Dataset records
....................

(** For a base below 3 ns (zero and negative included) requeueWithJitter
    panics, because the range it draws from is empty. *)
Theorem requeueWithJitter_panics {R} base (w : World K D Conn) :
  - 2 ^ 61 <= base < 3 ->
  requeueWithJitter (R := R) base w = (Panic "invalid argument to Int63n", w).
Proof.
  intros Hb. unfold requeueWithJitter, mbind, go_bind.
  rewrite (int64_id (base * 2)) by (unfold min_int64, max_int64; lia).
  assert (Hq : base * 2 ÷ 5 <= 0).
  { destruct (Z.le_gt_cases 0 base).
    - rewrite Z.quot_small; lia.
    - apply Z.quot_le_upper_bound; lia. }
  unfold Int63n. by destruct (Z.leb_spec (base * 2 ÷ 5) 0); [|lia].
Qed.
End JitterTheorems.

....................

▶ What is needed
The records above should be restated word for word in their entirety.

▶ Solution
(** For a base below 3 ns (zero and negative included) requeueWithJitter
    panics, because the range it draws from is empty. *)
Theorem requeueWithJitter_panics {R} base (w : World K D Conn) :
  - 2 ^ 61 <= base < 3 ->
  requeueWithJitter (R := R) base w = (Panic "invalid argument to Int63n", w).
Proof.
  intros Hb. unfold requeueWithJitter, mbind, go_bind.
  rewrite (int64_id (base * 2)) by (unfold min_int64, max_int64; lia).
  assert (Hq : base * 2 ÷ 5 <= 0).
  { destruct (Z.le_gt_cases 0 base).
    - rewrite Z.quot_small; lia.
    - apply Z.quot_le_upper_bound; lia. }
  unfold Int63n. by destruct (Z.leb_spec (base * 2 ÷ 5) 0); [|lia].
Qed.
End JitterTheorems.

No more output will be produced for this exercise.